■ **What this task involves**
Repeat the records below exactly, beginning at the first line and finishing with the line that contains "#[global] Instance no_delta_world".

[[ Data open ]]

(** ** What the deltas show *)

Definition delta_text (f : frame) : option string :=
  if bool_decide (fr_event f = "delta") then text_field "content" (fr_data f) else None.
Definition delta_texts (l : list frame) : list string := omap delta_text l.

Lemma delta_texts_snoc l f : delta_texts (l ++ [f]) = delta_texts l ++ option_list (delta_text f).
Proof. unfold delta_texts. rewrite omap_app. cbn. by destruct (delta_text f). Qed.

Class NoDelta {A} (c : gen A) : Prop :=
  no_delta : forall g, delta_texts (ss_out (c g).2) = delta_texts (ss_out g).

#[global] Instance no_delta_ret {A} (a : A) : NoDelta (mret a).
Proof. by intros g. Qed.
#[global] Instance no_delta_throw {A} e : NoDelta (throw e : gen A).
Proof. by intros g. Qed.
#[global] Instance no_delta_bind {A B} (c : gen A) (f : A -> gen B) :
  NoDelta c -> (forall a, NoDelta (f a)) -> NoDelta (c ≫= f).
Proof.
  intros Hc Hf g. rewrite bind_cases. specialize (Hc g). destruct (c g) as [[a|e] g1]; [|done].
  rewrite <- Hc. apply Hf.
Qed.
#[global] Instance no_delta_try {A} (c : gen A) h : NoDelta c -> (forall e, NoDelta (h e)) -> NoDelta (try_catch c h).
Proof.
  intros Hc Hf g. unfold try_catch. specialize (Hc g). destruct (c g) as [[a|e] g1]; [done|].
  rewrite <- Hc. apply Hf.
Qed.
#[global] Instance no_delta_yield f : Is_true (negb (bool_decide (fr_event f = "delta"))) -> NoDelta (yield_ f).
Proof.
  intros Hf g. unfold yield_. destruct (ss_patience g); [done|]. cbn [snd ss_out]. rewrite delta_texts_snoc.
  unfold delta_text. case_bool_decide; [done|]. apply app_nil_r.
Qed.
#[global] Instance no_delta_world {A} (c : io (world (SC := SC) (SG := SG) (SD := SD) (R := R)) route_exc A) : NoDelta (on_world c).
Proof. intros g. unfold on_world, lift. by destruct (c (ss_world g)) as [[a|e] w]. Qed.
#[global] Instance no_delta_rest {A} (c : io R turn_exc A) : NoDelta (on_rest c).
Proof. apply no_delta_world. Qed.
#[global] Instance no_delta_buffer {A} (c : Z -> io (@StreamBuffer SB) stop A) : NoDelta (on_buffer c).
Proof. intros g. unfold on_buffer, lift. by destruct (c _ _) as [[a|e] r]. Qed.
#[global] Instance no_delta_arrive a : NoDelta (arrive a).
Proof. by intros g. Qed.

[[ Data closed ]]

■ **Answer below**
(** ** What the deltas show *)

Definition delta_text (f : frame) : option string :=
  if bool_decide (fr_event f = "delta") then text_field "content" (fr_data f) else None.
Definition delta_texts (l : list frame) : list string := omap delta_text l.

Lemma delta_texts_snoc l f : delta_texts (l ++ [f]) = delta_texts l ++ option_list (delta_text f).
Proof. unfold delta_texts. rewrite omap_app. cbn. by destruct (delta_text f). Qed.

Class NoDelta {A} (c : gen A) : Prop :=
  no_delta : forall g, delta_texts (ss_out (c g).2) = delta_texts (ss_out g).

#[global] Instance no_delta_ret {A} (a : A) : NoDelta (mret a).
Proof. by intros g. Qed.
#[global] Instance no_delta_throw {A} e : NoDelta (throw e : gen A).
Proof. by intros g. Qed.
#[global] Instance no_delta_bind {A B} (c : gen A) (f : A -> gen B) :
  NoDelta c -> (forall a, NoDelta (f a)) -> NoDelta (c ≫= f).
Proof.
  intros Hc Hf g. rewrite bind_cases. specialize (Hc g). destruct (c g) as [[a|e] g1]; [|done].
  rewrite <- Hc. apply Hf.
Qed.
#[global] Instance no_delta_try {A} (c : gen A) h : NoDelta c -> (forall e, NoDelta (h e)) -> NoDelta (try_catch c h).
Proof.
  intros Hc Hf g. unfold try_catch. specialize (Hc g). destruct (c g) as [[a|e] g1]; [done|].
  rewrite <- Hc. apply Hf.
Qed.
#[global] Instance no_delta_yield f : Is_true (negb (bool_decide (fr_event f = "delta"))) -> NoDelta (yield_ f).
Proof.
  intros Hf g. unfold yield_. destruct (ss_patience g); [done|]. cbn [snd ss_out]. rewrite delta_texts_snoc.
  unfold delta_text. case_bool_decide; [done|]. apply app_nil_r.
Qed.
#[global] Instance no_delta_world {A} (c : io (world (SC := SC) (SG := SG) (SD := SD) (R := R)) route_exc A) : NoDelta (on_world c).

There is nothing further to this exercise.